• **DATA SUPPLIED**
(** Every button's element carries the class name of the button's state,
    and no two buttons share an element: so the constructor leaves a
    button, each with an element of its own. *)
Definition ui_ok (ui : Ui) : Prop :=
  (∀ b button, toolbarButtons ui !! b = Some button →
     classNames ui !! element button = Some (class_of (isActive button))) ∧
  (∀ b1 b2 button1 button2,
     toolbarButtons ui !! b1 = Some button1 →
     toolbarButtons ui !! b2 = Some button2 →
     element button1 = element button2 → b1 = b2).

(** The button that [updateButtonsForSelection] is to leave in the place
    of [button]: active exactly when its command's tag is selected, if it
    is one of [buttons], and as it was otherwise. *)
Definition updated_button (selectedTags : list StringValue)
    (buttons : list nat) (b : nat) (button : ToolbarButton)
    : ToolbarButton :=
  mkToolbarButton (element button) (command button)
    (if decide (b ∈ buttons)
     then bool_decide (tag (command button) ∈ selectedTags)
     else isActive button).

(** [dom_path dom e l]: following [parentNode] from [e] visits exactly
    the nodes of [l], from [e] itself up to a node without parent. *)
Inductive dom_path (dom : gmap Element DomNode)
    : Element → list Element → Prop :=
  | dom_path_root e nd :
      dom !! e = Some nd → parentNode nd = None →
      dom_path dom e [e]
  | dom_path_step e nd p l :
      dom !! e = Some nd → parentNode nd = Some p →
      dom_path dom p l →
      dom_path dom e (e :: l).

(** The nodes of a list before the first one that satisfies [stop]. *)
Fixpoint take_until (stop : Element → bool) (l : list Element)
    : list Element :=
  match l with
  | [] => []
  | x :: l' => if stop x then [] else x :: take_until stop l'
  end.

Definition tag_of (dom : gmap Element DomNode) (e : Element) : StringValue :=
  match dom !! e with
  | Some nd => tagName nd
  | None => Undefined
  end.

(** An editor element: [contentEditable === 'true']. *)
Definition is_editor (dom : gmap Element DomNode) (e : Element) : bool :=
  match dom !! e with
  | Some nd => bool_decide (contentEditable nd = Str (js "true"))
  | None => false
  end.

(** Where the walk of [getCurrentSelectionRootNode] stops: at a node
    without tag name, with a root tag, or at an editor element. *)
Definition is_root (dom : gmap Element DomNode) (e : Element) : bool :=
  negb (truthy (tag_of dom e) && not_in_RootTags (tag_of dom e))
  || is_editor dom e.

==

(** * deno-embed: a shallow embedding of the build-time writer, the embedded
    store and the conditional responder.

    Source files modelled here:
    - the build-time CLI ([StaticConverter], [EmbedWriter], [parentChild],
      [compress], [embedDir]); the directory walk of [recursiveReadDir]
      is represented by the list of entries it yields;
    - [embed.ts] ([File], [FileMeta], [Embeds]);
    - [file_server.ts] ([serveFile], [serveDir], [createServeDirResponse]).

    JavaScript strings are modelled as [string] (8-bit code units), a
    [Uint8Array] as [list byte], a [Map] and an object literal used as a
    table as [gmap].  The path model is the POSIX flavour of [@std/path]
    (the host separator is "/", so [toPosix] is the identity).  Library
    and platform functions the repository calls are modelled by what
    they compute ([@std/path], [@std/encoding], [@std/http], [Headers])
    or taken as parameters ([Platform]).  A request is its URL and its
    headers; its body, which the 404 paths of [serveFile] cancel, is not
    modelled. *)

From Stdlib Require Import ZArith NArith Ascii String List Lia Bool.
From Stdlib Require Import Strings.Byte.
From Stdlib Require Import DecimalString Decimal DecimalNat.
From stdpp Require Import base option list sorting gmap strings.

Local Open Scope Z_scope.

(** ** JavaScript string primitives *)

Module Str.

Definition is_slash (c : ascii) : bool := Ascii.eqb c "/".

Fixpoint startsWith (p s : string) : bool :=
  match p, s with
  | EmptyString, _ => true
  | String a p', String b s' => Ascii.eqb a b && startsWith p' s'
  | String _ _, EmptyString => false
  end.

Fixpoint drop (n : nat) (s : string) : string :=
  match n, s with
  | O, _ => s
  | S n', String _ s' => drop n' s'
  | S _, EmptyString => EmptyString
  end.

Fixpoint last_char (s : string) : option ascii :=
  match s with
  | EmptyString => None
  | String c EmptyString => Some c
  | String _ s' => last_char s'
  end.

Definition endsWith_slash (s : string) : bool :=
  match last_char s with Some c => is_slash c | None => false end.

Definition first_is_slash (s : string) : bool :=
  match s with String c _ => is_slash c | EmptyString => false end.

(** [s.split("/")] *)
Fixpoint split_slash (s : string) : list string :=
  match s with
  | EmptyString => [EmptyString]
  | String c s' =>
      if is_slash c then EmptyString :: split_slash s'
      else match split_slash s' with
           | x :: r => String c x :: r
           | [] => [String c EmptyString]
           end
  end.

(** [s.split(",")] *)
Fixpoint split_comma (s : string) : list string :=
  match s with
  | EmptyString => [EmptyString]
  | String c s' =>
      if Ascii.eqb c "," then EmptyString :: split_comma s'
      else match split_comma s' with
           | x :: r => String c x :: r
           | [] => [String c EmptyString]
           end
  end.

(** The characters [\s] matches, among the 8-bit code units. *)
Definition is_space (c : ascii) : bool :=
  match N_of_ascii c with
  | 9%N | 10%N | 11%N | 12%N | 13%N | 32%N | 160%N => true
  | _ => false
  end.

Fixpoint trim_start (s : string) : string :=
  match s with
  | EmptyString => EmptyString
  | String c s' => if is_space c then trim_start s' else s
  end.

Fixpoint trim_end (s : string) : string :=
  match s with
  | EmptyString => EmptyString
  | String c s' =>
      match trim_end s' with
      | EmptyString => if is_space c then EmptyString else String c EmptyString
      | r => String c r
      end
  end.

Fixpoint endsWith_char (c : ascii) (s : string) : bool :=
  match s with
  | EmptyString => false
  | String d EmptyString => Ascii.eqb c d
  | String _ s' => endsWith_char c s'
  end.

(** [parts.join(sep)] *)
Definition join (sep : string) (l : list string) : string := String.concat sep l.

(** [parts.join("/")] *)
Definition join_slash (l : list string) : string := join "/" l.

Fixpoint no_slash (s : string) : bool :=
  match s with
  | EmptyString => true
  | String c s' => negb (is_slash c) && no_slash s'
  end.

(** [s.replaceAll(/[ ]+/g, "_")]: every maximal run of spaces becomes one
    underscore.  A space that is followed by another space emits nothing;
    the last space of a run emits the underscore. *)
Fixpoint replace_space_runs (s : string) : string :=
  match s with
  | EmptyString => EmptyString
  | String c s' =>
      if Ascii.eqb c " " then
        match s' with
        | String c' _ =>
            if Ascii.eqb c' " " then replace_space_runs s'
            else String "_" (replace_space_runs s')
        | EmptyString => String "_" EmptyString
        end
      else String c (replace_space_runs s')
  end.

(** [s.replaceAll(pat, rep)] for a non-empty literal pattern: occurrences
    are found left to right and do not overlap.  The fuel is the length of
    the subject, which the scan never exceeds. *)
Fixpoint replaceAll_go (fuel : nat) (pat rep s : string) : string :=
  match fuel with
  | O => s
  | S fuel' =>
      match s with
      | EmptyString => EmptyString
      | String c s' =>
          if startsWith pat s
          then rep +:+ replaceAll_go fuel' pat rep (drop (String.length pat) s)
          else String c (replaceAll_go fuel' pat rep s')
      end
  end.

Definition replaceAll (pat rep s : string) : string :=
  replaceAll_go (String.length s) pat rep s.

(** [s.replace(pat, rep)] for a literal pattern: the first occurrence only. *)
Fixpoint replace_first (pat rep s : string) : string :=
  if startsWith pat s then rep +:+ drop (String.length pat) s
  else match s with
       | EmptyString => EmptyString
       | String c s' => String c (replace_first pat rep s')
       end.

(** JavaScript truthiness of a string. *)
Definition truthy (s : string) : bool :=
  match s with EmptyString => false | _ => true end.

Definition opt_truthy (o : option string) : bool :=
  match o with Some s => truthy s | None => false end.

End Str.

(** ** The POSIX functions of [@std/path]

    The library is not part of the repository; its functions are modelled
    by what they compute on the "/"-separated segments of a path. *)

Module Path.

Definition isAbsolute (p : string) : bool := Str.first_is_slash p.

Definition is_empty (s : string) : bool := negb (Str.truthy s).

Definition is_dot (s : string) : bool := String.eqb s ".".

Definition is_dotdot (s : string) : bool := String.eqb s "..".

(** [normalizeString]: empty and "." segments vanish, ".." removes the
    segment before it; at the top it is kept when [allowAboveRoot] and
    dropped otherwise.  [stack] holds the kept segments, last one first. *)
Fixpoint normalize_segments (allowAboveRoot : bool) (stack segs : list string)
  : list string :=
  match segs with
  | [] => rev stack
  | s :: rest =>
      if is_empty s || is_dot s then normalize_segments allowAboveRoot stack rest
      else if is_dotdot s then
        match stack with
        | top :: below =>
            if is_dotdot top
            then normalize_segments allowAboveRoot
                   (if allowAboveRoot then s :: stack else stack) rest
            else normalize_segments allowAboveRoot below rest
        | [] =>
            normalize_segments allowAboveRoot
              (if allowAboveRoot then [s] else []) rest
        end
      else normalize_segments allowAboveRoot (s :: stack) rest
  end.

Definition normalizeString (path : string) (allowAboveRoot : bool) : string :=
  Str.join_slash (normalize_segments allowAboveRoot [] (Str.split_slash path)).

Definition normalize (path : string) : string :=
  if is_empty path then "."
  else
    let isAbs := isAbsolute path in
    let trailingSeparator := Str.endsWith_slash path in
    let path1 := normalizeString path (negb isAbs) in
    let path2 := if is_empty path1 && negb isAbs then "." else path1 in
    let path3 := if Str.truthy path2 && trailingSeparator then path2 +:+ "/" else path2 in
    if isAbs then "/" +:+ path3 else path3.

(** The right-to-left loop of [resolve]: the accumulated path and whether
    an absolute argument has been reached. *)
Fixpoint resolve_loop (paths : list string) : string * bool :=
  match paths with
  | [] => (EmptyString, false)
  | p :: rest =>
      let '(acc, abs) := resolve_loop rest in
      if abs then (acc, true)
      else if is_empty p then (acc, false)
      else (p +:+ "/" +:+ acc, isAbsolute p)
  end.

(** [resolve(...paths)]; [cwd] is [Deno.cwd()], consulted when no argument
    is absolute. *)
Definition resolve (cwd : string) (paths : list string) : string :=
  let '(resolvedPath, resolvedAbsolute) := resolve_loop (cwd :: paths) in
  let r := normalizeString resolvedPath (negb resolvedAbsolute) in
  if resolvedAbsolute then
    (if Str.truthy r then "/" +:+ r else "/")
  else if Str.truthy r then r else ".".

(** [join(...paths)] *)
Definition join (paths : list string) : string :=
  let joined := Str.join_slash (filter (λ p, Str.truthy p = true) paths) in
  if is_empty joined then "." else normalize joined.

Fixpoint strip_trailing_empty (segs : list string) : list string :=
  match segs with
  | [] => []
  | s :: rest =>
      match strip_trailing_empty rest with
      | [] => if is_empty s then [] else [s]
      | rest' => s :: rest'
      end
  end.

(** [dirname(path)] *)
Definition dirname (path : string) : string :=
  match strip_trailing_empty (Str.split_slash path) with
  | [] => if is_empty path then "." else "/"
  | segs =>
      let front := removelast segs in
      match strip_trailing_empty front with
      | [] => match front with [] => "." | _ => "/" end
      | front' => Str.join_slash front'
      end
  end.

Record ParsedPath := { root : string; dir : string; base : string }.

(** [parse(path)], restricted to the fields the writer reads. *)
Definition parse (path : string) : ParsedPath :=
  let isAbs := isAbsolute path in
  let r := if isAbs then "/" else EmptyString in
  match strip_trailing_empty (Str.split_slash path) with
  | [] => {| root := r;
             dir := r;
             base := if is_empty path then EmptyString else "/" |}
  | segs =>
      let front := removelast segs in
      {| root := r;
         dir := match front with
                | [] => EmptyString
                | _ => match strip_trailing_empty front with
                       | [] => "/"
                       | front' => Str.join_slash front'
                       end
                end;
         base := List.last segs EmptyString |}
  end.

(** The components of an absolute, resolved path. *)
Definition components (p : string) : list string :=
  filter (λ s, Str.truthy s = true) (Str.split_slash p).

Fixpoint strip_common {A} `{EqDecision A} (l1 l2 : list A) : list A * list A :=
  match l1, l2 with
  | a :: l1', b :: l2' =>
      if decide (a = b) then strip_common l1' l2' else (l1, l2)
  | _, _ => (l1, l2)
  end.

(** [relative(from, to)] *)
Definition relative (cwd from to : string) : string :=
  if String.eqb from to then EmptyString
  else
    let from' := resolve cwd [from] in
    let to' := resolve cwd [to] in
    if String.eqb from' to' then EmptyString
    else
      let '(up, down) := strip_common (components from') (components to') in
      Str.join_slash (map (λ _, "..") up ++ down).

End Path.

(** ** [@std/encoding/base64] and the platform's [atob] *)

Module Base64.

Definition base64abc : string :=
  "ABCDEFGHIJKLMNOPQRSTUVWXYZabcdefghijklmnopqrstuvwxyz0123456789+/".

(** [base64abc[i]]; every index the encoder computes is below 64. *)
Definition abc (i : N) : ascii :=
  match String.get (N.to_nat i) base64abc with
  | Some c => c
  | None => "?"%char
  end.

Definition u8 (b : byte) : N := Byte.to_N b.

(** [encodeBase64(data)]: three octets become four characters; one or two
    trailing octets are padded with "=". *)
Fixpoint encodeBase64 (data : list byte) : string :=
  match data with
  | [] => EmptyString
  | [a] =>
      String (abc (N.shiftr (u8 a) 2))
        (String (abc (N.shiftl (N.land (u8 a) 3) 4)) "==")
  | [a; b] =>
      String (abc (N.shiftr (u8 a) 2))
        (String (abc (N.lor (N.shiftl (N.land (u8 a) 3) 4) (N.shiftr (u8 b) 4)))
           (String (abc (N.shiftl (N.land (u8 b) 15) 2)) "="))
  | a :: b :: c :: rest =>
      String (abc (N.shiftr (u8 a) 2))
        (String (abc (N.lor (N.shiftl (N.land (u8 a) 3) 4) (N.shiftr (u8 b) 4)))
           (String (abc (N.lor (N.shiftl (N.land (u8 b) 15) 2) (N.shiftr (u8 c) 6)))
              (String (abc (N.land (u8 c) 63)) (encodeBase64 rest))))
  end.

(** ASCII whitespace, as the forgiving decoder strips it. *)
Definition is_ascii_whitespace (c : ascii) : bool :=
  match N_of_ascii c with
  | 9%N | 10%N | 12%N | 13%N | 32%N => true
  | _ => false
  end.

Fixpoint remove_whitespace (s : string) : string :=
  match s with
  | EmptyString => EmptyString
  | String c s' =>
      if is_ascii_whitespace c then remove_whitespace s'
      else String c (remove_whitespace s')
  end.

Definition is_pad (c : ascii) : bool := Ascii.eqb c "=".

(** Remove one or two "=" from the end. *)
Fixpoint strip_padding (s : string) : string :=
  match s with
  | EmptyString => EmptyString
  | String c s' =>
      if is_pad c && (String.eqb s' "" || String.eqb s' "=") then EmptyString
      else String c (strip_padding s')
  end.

• **TASK TO COMPLETE**
Looking back over the data above, restate word for word the lines that begin at the line with "if startsWith pat s then" and end at the line with "Definition truthy (s", inclusive.

• **ANSWER SPACE**
  if startsWith pat s then rep +:+ drop (String.length pat) s
  else match s with
       | EmptyString => EmptyString
       | String c s' => String c (replace_first pat rep s')
       end.

(** JavaScript truthiness of a string. *)
Definition truthy (s : string) : bool :=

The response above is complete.